Glucuronate-modified, Long-circulating Liposomes for the Delivery of Anticancer Agents

Liposomes are useful as drug carriers in drug delivery systems, especially for drugs with severe side effects such as antitumor agents. The conventional formulations of liposomes are opsonized by plasma proteins in the bloodstream and trapped in the reticuloendothelial system (RES). Therefore, liposomes with reduced opsonization are expected to have prolonged circulation and to accumulate in tumor tissue due to the leaky endothelium of the tissue. To avoid RES trapping of liposomes, two approaches have been considered. Liposomes may mimic cells circulating in the blood to escape host recognition as foreign substances, or liposomes may be covered with a hydrophilic barrier to escape recognition. For the latter purpose, poly(ethylene glycol) is widely used.
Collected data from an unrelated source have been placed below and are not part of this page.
(** * ST7789 LCD panel driver (components/esp_lcd/src/esp_lcd_panel_st7789.c)

    A shallow embedding of the driver: the panel object is a record, every
    call into the host framework (panel I/O, GPIO, FreeRTOS delay, the
    allocator) is an event appended to a trace, and the value such a call
    returns is chosen by an arbitrary environment [reply].  C integers are
    [Z] with their wrap-around written out; [assert] is taken as compiled
    in.  Logging ([ESP_LOGD], the messages of the [esp_check.h] macros) and
    the dispatch table [base] are left out. *)

From Stdlib Require Import ZArith List Bool Lia.
Import ListNotations.
Local Open Scope Z_scope.

(** ** C integer types of the target (ILP32) *)

Module CInt.

Definition INT_MIN : Z := - 2 ^ 31.
Definition INT_MAX : Z := 2 ^ 31 - 1.

Definition in_int (z : Z) : Prop := INT_MIN <= z <= INT_MAX.

(** [int]: two's complement, 32 bits. *)
Definition wrap_int (z : Z) : Z := (z + 2 ^ 31) mod 2 ^ 32 - 2 ^ 31.

(** Conversions to [uint8_t] and to [size_t] reduce modulo the width. *)
Definition to_uint8 (z : Z) : Z := z mod 2 ^ 8.
Definition to_size_t (z : Z) : Z := z mod 2 ^ 32.

Definition int_add (a b : Z) : Z := wrap_int (a + b).
Definition int_sub (a b : Z) : Z := wrap_int (a - b).
Definition int_mul (a b : Z) : Z := wrap_int (a * b).
(** [/] on [int] truncates towards zero. *)
Definition int_div (a b : Z) : Z := wrap_int (Z.quot a b).

End CInt.
Export CInt.

(** ** Constants of headers that are not part of this file *)

Definition esp_err_t := Z.

(** Modelled from the spec: esp_err.h is not among the sources.  The spec
    names success and the errors "invalid argument", "out of memory" and
    "unsupported configuration"; the numbers are those of ESP-IDF. *)
Definition ESP_OK : esp_err_t := 0.
Definition ESP_ERR_NO_MEM : esp_err_t := 0x101.
Definition ESP_ERR_INVALID_ARG : esp_err_t := 0x102.
Definition ESP_ERR_NOT_SUPPORTED : esp_err_t := 0x106.
(** [ImageHash.__sub__]: the number of positions where two hashes differ. *)
Definition hamming (a b : Z) : Z := Z.of_nat (count_nonzero (Z.lxor a b)).

(** A signature that really is 64 bits wide. *)
Definition wf_phash (s : Z) : Prop := 0 ≤ s < 2 ^ 64.

(** ** Fingerprinters *)

Definition default_chunk_size : nat := Z.to_nat 8192.

(** The loop [while chunk := f.read(chunk_size): hasher.update(chunk)];
    every turn consumes a chunk, and an empty chunk ends the loop. *)
Fixpoint read_chunks (hs : md5_hasher) (fuel chunk_size : nat)
    (data : list Byte.byte) (hasher : md5_state hs) : md5_state hs :=
  match fuel with
  | O => hasher
  | S fuel' =>
      match take chunk_size data with
      | [] => hasher
      | chunk =>
          read_chunks hs fuel' chunk_size (drop chunk_size data)
            (md5_update hs hasher chunk)
      end
  end.

Definition get_file_hash (hs : md5_hasher) (fs : filesystem)
    (filepath : path) (chunk_size : nat) : option string :=
  match fs_read fs filepath with
  | Some data =>
      Some (md5_hexdigest hs
              (read_chunks hs (S (length data)) chunk_size data (md5_new hs)))
  | None => None
  end.

Definition get_phash (fs : filesystem) (filepath : path) : option Z :=
  fs_phash fs filepath.

(** Truth value of a string, as in [if file_hash:]: only the empty string
    is false. *)
Definition truthy (s : string) : bool := bool_decide (s ≠ "").

(** ** The analysis *)

Definition SIMILARITY_THRESHOLD : Z := 5.

Record row := {
  type : string;
  group_id : string;
  file_path : path
}.

#[global] Instance row_eq_dec : EqDecision row.
Proof. solve_decision. Defined.

Section analysis.
Variable hs : md5_hasher.
Variable fs : filesystem.
(** The module constant [SIMILARITY_THRESHOLD]. *)
Variable threshold : Z.

(** STEP 1: one turn of the hashing loop.  An [ImageHash] has 64 bits and
    its truth value is that of its length, so [if phash:] only tells
    [None] apart. *)
Definition hash_image
    (maps : list (string * list path) * list (path * Z)) (p : path)
    : list (string * list path) * list (path * Z) :=
  let '(exact_hash_map, phash_map) := maps in
  let file_hash := get_file_hash hs fs p default_chunk_size in
  let exact_hash_map :=
    match file_hash with
    | Some h =>
        if truthy h then PyDict.append h p exact_hash_map else exact_hash_map
    | None => exact_hash_map
    end in
  let phash := get_phash fs p in
  let phash_map :=
    match phash with
    | Some s => PyDict.set p s phash_map
    | None => phash_map
    end in
  (exact_hash_map, phash_map).

Definition hash_images (image_files : list path)
    : list (string * list path) * list (path * Z) :=
  foldl hash_image ([], []) image_files.

(** STEP 2. *)
Definition exact_duplicates (exact_hash_map : list (string * list path))
    : list (string * list path) :=
  filter (λ hp, (1 < length hp.2)%nat) exact_hash_map.

(** STEP 3, the loop over [j]: [rest] is [files[j:]], the state is
    [(group, visited)]; a failed lookup in [phash_map] is [None]. *)
Fixpoint scan_candidates (phash_map : list (path * Z)) (fi : path)
    (rest : list path) (st : list path * gset path)
    : option (list path * gset path) :=
  match rest with
  | [] => Some st
  | fj :: rest' =>
      if decide (fj ∈ st.2) then scan_candidates phash_map fi rest' st
      else
        hi ← PyDict.get phash_map fi;
        hj ← PyDict.get phash_map fj;
        if decide (hamming hi hj ≤ threshold)
        then scan_candidates phash_map fi rest' (st.1 ++ [fj], {[fj]} ∪ st.2)
        else scan_candidates phash_map fi rest' st
  end.

(** STEP 3, the loop over [i]: [rest] is [files[i:]]. *)
Fixpoint visual_pass (phash_map : list (path * Z)) (rest : list path)
    (visited : gset path) (similar_groups : list (list path))
    : option (list (list path)) :=
  match rest with
  | [] => Some similar_groups
  | fi :: rest' =>
      if decide (fi ∈ visited)
      then visual_pass phash_map rest' visited similar_groups
      else
        '(group, visited') ←
          scan_candidates phash_map fi rest' ([fi], {[fi]} ∪ visited);
        visual_pass phash_map rest' visited'
          (if decide (1 < length group)%nat
           then similar_groups ++ [group] else similar_groups)
  end.

Definition similar_groups (phash_map : list (path * Z))
    : option (list (list path)) :=
  visual_pass phash_map (PyDict.keys phash_map) ∅ [].

(** STEP 4. *)
Definition exact_rows (exact : list (string * list path)) : list row :=
  hp ← exact;
  (λ file, {| type := "exact_duplicate"; group_id := hp.1;
              file_path := file |}) <$> hp.2.

Definition visual_group_id (idx : nat) : string :=
  "visual_group_" +:+ pretty idx.

Definition visual_rows (groups : list (list path)) : list row :=
  ig ← imap (λ idx group, (idx, group)) groups;
  (λ file, {| type := "visual_duplicate";
              group_id := visual_group_id ig.1;
              file_path := file |}) <$> ig.2.

(** The rows handed to [pd.DataFrame(rows).to_csv]; [None] when the
    clustering raises. *)
Definition analyze (image_files : list path) : option (list row) :=
  let '(exact_hash_map, phash_map) := hash_images image_files in
  groups ← similar_groups phash_map;
  Some (exact_rows (exact_duplicates exact_hash_map) ++ visual_rows groups).
End analysis.

(** ** A small concrete world

    A hasher that keeps the bytes it was fed, and a file system given by
    two tables; the examples below run the analysis on them. *)
Module Demo.
Definition plain_hasher : md5_hasher := {|
  md5_state := list Byte.byte;
  md5_new := [];
  md5_update := λ h chunk, h ++ chunk;
  md5_hexdigest := λ h, "md5:" +:+ String.string_of_list_byte h
|}.

Definition table_fs (contents : list (path * string))
    (phashes : list (path * Z)) : filesystem := {|
  fs_read := λ p, String.list_byte_of_string <$> PyDict.get contents p;
  fs_phash := PyDict.get phashes
|}.

(** Three images at distances d(A,B) = 3, d(B,C) = 3, d(A,C) = 6. *)
Definition chain_fs : filesystem :=
  table_fs [("A", "a"); ("B", "b"); ("C", "c")]
           [("A", 0); ("B", 7); ("C", 63)].

(** [a.jpg] and [b.jpg] are the same bytes, [c.jpg] looks like [a.jpg],
    [d.jpg] is unrelated, [e.txt.jpg] and [f.jpg] hold the same bytes that
    are not an image, [g.jpg] cannot be read. *)
Definition gallery_fs : filesystem :=
  table_fs [("a.jpg", "xx"); ("b.jpg", "xx"); ("c.jpg", "xy");
            ("d.jpg", "zz"); ("e.txt.jpg", "tt"); ("f.jpg", "tt")]
           [("a.jpg", 0); ("b.jpg", 0); ("c.jpg", 3);
            ("d.jpg", 18446744073709551615); ("g.jpg", 1)].

Definition gallery : list path :=
  ["a.jpg"; "b.jpg"; "c.jpg"; "d.jpg"; "e.txt.jpg"; "f.jpg"; "g.jpg"].
(** * parse_cutadapt_adapters.py: a shallow embedding and its properties

    The script reads a multi-sample Cutadapt log, cuts it into sample blocks
    with one regular expression, extracts adapter sections from each block
    with a second one, sums the trimmed counts per adapter sequence, and
    prints the table as CSV.

    Text is modelled as [list ascii]: a Python [str] whose code points are
    all below 256.  On that range [\d] is ['0'..'9'] and [\s] is the set
    accepted by [str.isspace].  The regular expressions are embedded with
    backtracking combinators in continuation-passing style, so that every
    pattern below is written piece by piece as it stands in the source.
    What can raise in Python ([int], indexing a dictionary, opening the
    file, writing an integer) returns an [option] here; the bound of 4300
    digits that CPython puts on [int] and [str] is part of the model.  Of
    pandas the model keeps what the script uses: the columns and cells of
    a frame built from a list of dictionaries, and the records that
    [to_csv] hands to the CSV writer.

    The file has these parts: the program, the vocabulary in which its
    properties are stated, the lemmas, and the properties themselves. *)

From Stdlib Require Import Ascii String ZArith Lia.
From stdpp Require Import base option list gmap sorting.
Lemma fmap_seq_lookup_total {A B : Type} `{Inhabited A} (f : A → B)
    (l : list A) (n : nat) :
  n ≤ length l → (λ i, f (l !!! i)) <$> seq 0 n = f <$> take n l.
Proof.
  revert n. induction l as [|x l IH]; intros [|n] Hn; simpl in *;
    [done|lia|done|].
  rewrite <- fmap_S_seq, <- list_fmap_compose, <- IH by lia. done.
Qed.

Section check_metadata_facts.
Context {V : Type} `{EqDecision V}.
Context (val_le : relation V) `{!RelDecision val_le}.
Context (format_value : V → string).
Context (humanize str_lower : string → string).
Context (direction_code_str : V → string → string).
Context (slice_timing_str array2string : V → string).
Context (key : string) (filters : option kwargs) (unit_of_key : option string).
Context (database : Database V) (spec_files : list string).

#[local] Abbreviation setup' :=
  (setup val_le format_value humanize str_lower direction_code_str
     slice_timing_str array2string key filters unit_of_key).
#[local] Abbreviation next' := (next key filters).
#[local] Abbreviation resolve_filepaths' :=
  (resolve_filepaths filters database spec_files).
#[local] Abbreviation observed' :=
  (observed direction_code_str slice_timing_str array2string key database).
#[local] Abbreviation format_vals' :=
  (format_vals direction_code_str slice_timing_str array2string key).
#[local] Abbreviation row_text' :=
  (row_text format_value humanize key unit_of_key).
#[local] Abbreviation display' :=
  (λ c : cell, display_str humanize (format_cell format_value c)).

Lemma format_vals_None filepaths (vals : list (option V)) :
  Forall (.= None) vals → Forall (.= None) (format_vals' filepaths vals).
Proof.
  intros Hvals. unfold format_vals.
  destruct (_ || _); [|destruct (bool_decide _)].
  - revert filepaths. induction Hvals as [|val vals -> _ IH];
      intros [|fp filepaths]; simpl; constructor; auto.
  - apply Forall_fmap. eapply Forall_impl; [done|]. by intros ? ->.
  - apply Forall_fmap. eapply Forall_impl; [done|]. by intros ? ->.
Qed.
(** * my::shared_ptr: a shallow embedding of shared_ptr.hpp

    The header defines a control block ([ControlBlock<T>]) holding two
    atomic counters and a deleter, and a reference-counted handle
    ([shared_ptr<T>]) holding a raw payload pointer and a pointer to a
    control block.

    Modelling choices.
    - A payload pointer [T*] is an address in [Z]; [nullptr] is [0].  The
      payload object itself is opaque: the header only ever passes its
      address to the deleter.
    - A [ControlBlock<T>*] is [option positive]: [None] is [nullptr],
      [Some b] is the address [b] of a block obtained from [new].  The block
      heap maps an address to [Live cb] or, after [delete], to [Freed];
      addresses are never handed out twice, so a pointer that outlives its
      block stays dangling, and every access through it is undefined
      behaviour (result [UB]).
    - Handles are objects with an identity (their address, a [nat]); the
      object store maps addresses to their two members.  Member functions
      read and write members through the store, so that [this == &other]
      behaves as in the source.
    - [size_t] is 64 bits wide and [long] is 64 bits wide (LP64); arithmetic
      on [size_t] wraps modulo [2^64].
    - [print_msg] only writes to [std::cout] and is left out.
    - The events that matter to ownership are recorded in a trace: every
      [call_deleter], every [delete] of a payload by [default_deleter], and
      every [delete] of a control block. *)

From Stdlib Require Import ZArith Lia List.
From stdpp Require Import base option list gmap.

Open Scope Z_scope.

(** ** Machine integers *)

Definition size_t_modulus : Z := 2 ^ 64.
Definition long_half : Z := 2 ^ 63.

(** Arithmetic on [size_t] is modulo [2^64]. *)
Definition wrap_size_t (z : Z) : Z := z mod size_t_modulus.

(** Conversion [size_t -> long], as performed by [return get_shared_cnt();]
    in [use_count]. *)
Definition to_long (z : Z) : Z :=
  if z <? long_half then z else z - size_t_modulus.
(** * Multi-agent orchestration core: a shallow embedding and its properties

    The development follows [lib/agents/types.ts], [lib/agents/base-agent.ts]
    and [lib/agents/chains/orchestrator.ts], the tool presets of
    [lib/agents/tools.ts] and the handler of [app/api/agent/route.ts].

    - JavaScript strings are modelled by [string]; every character stands for
      one code unit below 256.
    - A JavaScript [Map] is modelled by [JsMap.t], an association list kept in
      insertion order, because [Map.prototype.forEach] visits the entries in
      that order and the consensus strategy depends on it.
    - The query engine of the SDK is external.  It is a parameter of the
      model: a function from the query parameters and the state of the
      outside world to the events it delivers (and the value it throws, if
      any) and the next state of the world.
    - Every construction of a [BaseAgent] and every call of [BaseAgent.run]
      is recorded in a ghost log, which plays the part of the invocation
      counter of a test double. *)

From Stdlib Require Import String Ascii List Bool Arith NArith ZArith Lia.
From Stdlib Require Import DecimalString DecimalNat.
From Stdlib Require Import Floats.PrimFloat.
Import ListNotations.
Local Open Scope string_scope.
Local Open Scope list_scope.

Set Implicit Arguments.

(* ===================================================================== *)
(** ** JavaScript strings *)
(* ===================================================================== *)

Module JsString.

(** The line feed written [\n] in the source. *)
Definition nl : string := String (ascii_of_nat 10) EmptyString.

(** [WhiteSpace] and [LineTerminator] code units below 256: TAB, LF, VT,
    FF, CR, SP and NBSP. *)
Definition isWhite (c : ascii) : bool :=
  let n := nat_of_ascii c in
  (((9 <=? n) && (n <=? 13)) || (n =? 32) || (n =? 160))%nat.

(** The class [\d] of a regular expression without the [u] flag. *)
Definition isDigit (c : ascii) : bool :=
  let n := nat_of_ascii c in ((48 <=? n) && (n <=? 57))%nat.

Definition digitValue (c : ascii) : N := N.of_nat (nat_of_ascii c - 48).

Definition isEmpty (s : string) : bool :=
  match s with EmptyString => true | String _ _ => false end.

(** [String.prototype.trimStart]. *)
Fixpoint trimStart (s : string) : string :=
  match s with
  | EmptyString => EmptyString
  | String c r => if isWhite c then trimStart r else s
  end.

(** [String.prototype.trimEnd]. *)
Fixpoint trimEnd (s : string) : string :=
  match s with
  | EmptyString => EmptyString
  | String c r =>
      let r' := trimEnd r in
      if isWhite c && isEmpty r' then EmptyString else String c r'
  end.

(** [String.prototype.trim]. *)
Definition trim (s : string) : string := trimEnd (trimStart s).

(** The text matched by [/^(\d+)/]: the longest run of digits at the start
    of the string (empty when the match fails). *)
Fixpoint leadingDigits (s : string) : string :=
  match s with
  | EmptyString => EmptyString
  | String c r => if isDigit c then String c (leadingDigits r) else EmptyString
  end.

(** [s.match(/^(\d+)/)]: the first capture group, or [None] for [null]. *)
Definition matchLeadingDigits (s : string) : option string :=
  let ds := leadingDigits s in
  if isEmpty ds then None else Some ds.

(** The value of a string of decimal digits, most significant first. *)
Fixpoint decimalValue (acc : N) (ds : string) : N :=
  match ds with
  | EmptyString => acc
  | String c r => decimalValue (10 * acc + digitValue c) r
  end.

(** [parseInt] on a non-empty string of decimal digits.  The value of
    JavaScript is the nearest double; it differs from the exact one only
    above 2^53, where both exceed the length of any array, and the source
    uses the value only in a comparison with such a length and, when that
    succeeds, as an index. *)
Definition parseInt (ds : string) : Z := Z.of_N (decimalValue 0 ds).

(** A number in a template literal, for the non-negative integers the
    source prints. *)
Definition ofNat (n : nat) : string := NilZero.string_of_uint (Nat.to_uint n).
For the former purpose, here we focus on the characteristics, in vivo trafficking, and usage in cancer therapy of glucuronate-modified liposomes. Glucuronate-modified liposomes bind to a lower extent to macrophage-like cells in vitro and passively accumulate in tumor tissue evaluated by a technique using positron emission tomography. Glucuronate-modified liposomes with extended circulation are useful for delivering anticancer agents to tumors and reducing the toxic side effects of the agents.